Saved data entries
■ ■ ■ ■ ■ ■ ■

(* ===== verification/MetaslabImage.v ===== *)
(** Opening a whole pool, and that the pool that has been opened is at work again.

    A concrete pool: objects in memory, one vdev, and nothing allocated yet. *)

From S2P Require Import Prelude Avl AvlSpec OrdTree SpaceMap SpaceSet SpaceMapOk SpaceMapWalk SpaceMapRanges SpaceMapSpec SpaceLog SpaceSync SpaceLoad SpaceLogSpec MetaslabInv Metaslab MetaslabOk MetaslabSpec TxgList MetaslabSync MetaslabCycle RaidzMap Blkptr MetaslabGroup MetaslabTree MetaslabPool MetaslabBlock MetaslabPass MetaslabFinish MetaslabRotor MetaslabCircle MetaslabSystem MetaslabLedger MetaslabOpen.
Import RaidzMap SpaceMap SpaceSet SpaceMapOk SpaceMapCut SpaceMapWalk SpaceMapRanges SpaceMapSpec SpaceLog SpaceEntry SpaceSync SpaceLoad SpaceLogSpec SpaceFrame Metaslab MetaslabPick MetaslabOk MetaslabSpec TxgList MetaslabSync MetaslabSlab MetaslabInv MetaslabWrite MetaslabTurn MetaslabTake Blkptr MetaslabGroup MetaslabTree MetaslabPool MetaslabState MetaslabUse MetaslabPlace MetaslabBlock MetaslabRound MetaslabPass MetaslabDone MetaslabFinish MetaslabRing MetaslabRotor MetaslabChoose MetaslabCircle MetaslabAlloc MetaslabSystem MetaslabLedger MetaslabOpen.
Open Scope Z_scope.

Module MetaslabImage.

Section image.
Context {T I D : Type} {HT : Tree T I} {HK : Kmem} {HD : Dmu D} {HB : DmuObjects D} {HE : SpaEnv} {HTL : TreeLaws T I} {HKL : KmemLaws} {HDL : DmuLaws D} {HBL : DmuObjectLaws D}.
Implicit Types (pl : pool T D) (mg : metaslab_group T) (msp : metaslab T) (d : D).

(** ** What is on disk *)

(** The [N] vdevs [V] of a pool: their metaslabs, the objects of their logs, and the bytes
    the logs have. *)
Record image (s : Z) d (N : Z) (V : Z -> top_vdev) (smo : Z -> Z -> space_map_obj) (L : Z -> Z -> Z -> bool) : Prop := {
  im_txg : 4 <= s < 2 ^ 63;
  im_size g : 0 <= g < N -> size_ok (V g);
  im_disk g k : 0 <= g < N -> 0 <= k < slab_count (V g) -> on_disk (V g) s d k (smo g k) (L g k);
  im_object g k g' k' : 0 <= g < N -> 0 <= k < slab_count (V g) -> 0 <= g' < N -> 0 <= k' < slab_count (V g') -> smo_object (smo g k) = smo_object (smo g' k') -> smo_object (smo g k) <> 0 -> g = g' /\ k = k';
  im_array g k g' : 0 <= g < N -> 0 <= k < slab_count (V g) -> 0 <= g' < N -> smo_object (smo g k) <> vdev_ms_array (V g');
  im_arrays g g' : 0 <= g < N -> 0 <= g' < N -> vdev_ms_array (V g) = vdev_ms_array (V g') -> g = g';
  im_nonzero g : 0 <= g < N -> vdev_ms_array (V g) <> 0 /\ dmu_has d (vdev_ms_array (V g)) }.

(** The pool when the vdevs before [n] have been opened, without an error unless [bad]; no
    vdev is larger than [B]. *)
Record opening (s : Z) (V : Z -> top_vdev) (smo : Z -> Z -> space_map_obj) (L : Z -> Z -> Z -> bool) (B : Z) (bad : bool) (n : Z) pl : Prop := {
  op_rings : rings pl;
  op_list : tl_ok (spa_vdev_txg_list pl) /\ forall t, chain (spa_vdev_txg_list pl) t = [];
  op_class g mg : top pl g = Some mg -> exists mc, get_mc pl (mg_class mg) = Ok mc /\ mc_ops mc = zfs_metaslab_ops;
  op_space c mc : get_mc pl c = Ok mc -> 0 <= mc_space mc <= n * B;
  op_place g mg : top pl g = Some mg -> placed (V g) (mg_vd mg);
  op_done g mg : g < n -> top pl g = Some mg -> bad = false -> made s (spa_mos pl) (smo g) (L g) mg;
  op_rest g mg : n <= g -> top pl g = Some mg -> closed mg }.

Lemma size_ok_placed v v' : placed v v' -> size_ok v -> size_ok v'.
Proof. intros (E1 & E2 & E3 & E4 & E5 & E6 & E7) [[Z1 Z1'] Z2 Z3]. constructor; [split|..]; rewrite ?E1, ?E2, ?E3, ?E5, ?E6, ?E7; done. Qed.

Lemma slab_count_placed v v' : placed v v' -> slab_count v' = slab_count v.
Proof. intros (E1 & _ & E3 & _). unfold slab_count. by rewrite E1, E3. Qed.

(** Every group of the pool after opening [g] was there before. *)
Lemma vdev_opened_back g mg0 pl pl' mg' x m' : vdev_opened g mg0 pl pl' -> top pl' g = Some mg' -> top pl' x = Some m' -> (x = g /\ m' = mg') \/ (x <> g /\ exists m, top pl x = Some m /\ group_but m m' /\ mg_activation_count m' = mg_activation_count m).
Proof.
  intros Hv Hg Hx. destruct (decide (x = g)) as [->|Hne]; [left; split; [done|congruence]|right]. split; [done|]. pose proof (top_lt _ _ _ Hx) as Hlt. rewrite (vp_tops _ _ _ _ Hv) in Hlt. destruct (lookup_lt_is_Some_2 (spa_tops pl) (Z.to_nat x)) as [m E]; [lia|]. assert (Et : top pl x = Some m) by (unfold top; by rewrite decide_True by lia).
  exists m. split; [done|]. destruct (vp_other _ _ _ _ Hv x m Hne Et) as (m2 & E2 & H). assert (m2 = m') as -> by congruence. done.
Qed.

■ ■ ■ ■ ■ ■ ■

* Exercise goal *
For each line in the data, set it down again exactly.

* Response to the task *
(* ===== verification/MetaslabImage.v ===== *)
(** Opening a whole pool, and that the pool that has been opened is at work again.

    A concrete pool: objects in memory, one vdev, and nothing allocated yet. *)

From S2P Require Import Prelude Avl AvlSpec OrdTree SpaceMap SpaceSet SpaceMapOk SpaceMapWalk SpaceMapRanges SpaceMapSpec SpaceLog SpaceSync SpaceLoad SpaceLogSpec MetaslabInv Metaslab MetaslabOk MetaslabSpec TxgList MetaslabSync MetaslabCycle RaidzMap Blkptr MetaslabGroup MetaslabTree MetaslabPool MetaslabBlock MetaslabPass MetaslabFinish MetaslabRotor MetaslabCircle MetaslabSystem MetaslabLedger MetaslabOpen.
Import RaidzMap SpaceMap SpaceSet SpaceMapOk SpaceMapCut SpaceMapWalk SpaceMapRanges SpaceMapSpec SpaceLog SpaceEntry SpaceSync SpaceLoad SpaceLogSpec SpaceFrame Metaslab MetaslabPick MetaslabOk MetaslabSpec TxgList MetaslabSync MetaslabSlab MetaslabInv MetaslabWrite MetaslabTurn MetaslabTake Blkptr MetaslabGroup MetaslabTree MetaslabPool MetaslabState MetaslabUse MetaslabPlace MetaslabBlock MetaslabRound MetaslabPass MetaslabDone MetaslabFinish MetaslabRing MetaslabRotor MetaslabChoose MetaslabCircle MetaslabAlloc MetaslabSystem MetaslabLedger MetaslabOpen.
Open Scope Z_scope.

Module MetaslabImage.

Section image.
Context {T I D : Type} {HT : Tree T I} {HK : Kmem} {HD : Dmu D} {HB : DmuObjects D} {HE : SpaEnv} {HTL : TreeLaws T I} {HKL : KmemLaws} {HDL : DmuLaws D} {HBL : DmuObjectLaws D}.
Implicit Types (pl : pool T D) (mg : metaslab_group T) (msp : metaslab T) (d : D).

(** ** What is on disk *)

(** The [N] vdevs [V] of a pool: their metaslabs, the objects of their logs, and the bytes
    the logs have. *)
Record image (s : Z) d (N : Z) (V : Z -> top_vdev) (smo : Z -> Z -> space_map_obj) (L : Z -> Z -> Z -> bool) : Prop := {
  im_txg : 4 <= s < 2 ^ 63;
  im_size g : 0 <= g < N -> size_ok (V g);
  im_disk g k : 0 <= g < N -> 0 <= k < slab_count (V g) -> on_disk (V g) s d k (smo g k) (L g k);
  im_object g k g' k' : 0 <= g < N -> 0 <= k < slab_count (V g) -> 0 <= g' < N -> 0 <= k' < slab_count (V g') -> smo_object (smo g k) = smo_object (smo g' k') -> smo_object (smo g k) <> 0 -> g = g' /\ k = k';
  im_array g k g' : 0 <= g < N -> 0 <= k < slab_count (V g) -> 0 <= g' < N -> smo_object (smo g k) <> vdev_ms_array (V g');
  im_arrays g g' : 0 <= g < N -> 0 <= g' < N -> vdev_ms_array (V g) = vdev_ms_array (V g') -> g = g';
  im_nonzero g : 0 <= g < N -> vdev_ms_array (V g) <> 0 /\ dmu_has d (vdev_ms_array (V g)) }.

(** The pool when the vdevs before [n] have been opened, without an error unless [bad]; no
    vdev is larger than [B]. *)
Record opening (s : Z) (V : Z -> top_vdev) (smo : Z -> Z -> space_map_obj) (L : Z -> Z -> Z -> bool) (B : Z) (bad : bool) (n : Z) pl : Prop := {
  op_rings : rings pl;
  op_list : tl_ok (spa_vdev_txg_list pl) /\ forall t, chain (spa_vdev_txg_list pl) t = [];
  op_class g mg : top pl g = Some mg -> exists mc, get_mc pl (mg_class mg) = Ok mc /\ mc_ops mc = zfs_metaslab_ops;
  op_space c mc : get_mc pl c = Ok mc -> 0 <= mc_space mc <= n * B;
  op_place g mg : top pl g = Some mg -> placed (V g) (mg_vd mg);
  op_done g mg : g < n -> top pl g = Some mg -> bad = false -> made s (spa_mos pl) (smo g) (L g) mg;
  op_rest g mg : n <= g -> top pl g = Some mg -> closed mg }.

Lemma size_ok_placed v v' : placed v v' -> size_ok v -> size_ok v'.
Proof. intros (E1 & E2 & E3 & E4 & E5 & E6 & E7) [[Z1 Z1'] Z2 Z3]. constructor; [split|..]; rewrite ?E1, ?E2, ?E3, ?E5, ?E6, ?E7; done. Qed.

Lemma slab_count_placed v v' : placed v v' -> slab_count v' = slab_count v.
Proof. intros (E1 & _ & E3 & _). unfold slab_count. by rewrite E1, E3. Qed.

(** Every group of the pool after opening [g] was there before. *)
Lemma vdev_opened_back g mg0 pl pl' mg' x m' : vdev_opened g mg0 pl pl' -> top pl' g = Some mg' -> top pl' x = Some m' -> (x = g /\ m' = mg') \/ (x <> g /\ exists m, top pl x = Some m /\ group_but m m' /\ mg_activation_count m' = mg_activation_count m).
Proof.
  intros Hv Hg Hx. destruct (decide (x = g)) as [->|Hne]; [left; split; [done|congruence]|right]. split; [done|]. pose proof (top_lt _ _ _ Hx) as Hlt. rewrite (vp_tops _ _ _ _ Hv) in Hlt. destruct (lookup_lt_is_Some_2 (spa_tops pl) (Z.to_nat x)) as [m E]; [lia|]. assert (Et : top pl x = Some m) by (unfold top; by rewrite decide_True by lia).
  exists m. split; [done|]. destruct (vp_other _ _ _ _ Hv x m Hne Et) as (m2 & E2 & H). assert (m2 = m') as -> by congruence. done.
Qed.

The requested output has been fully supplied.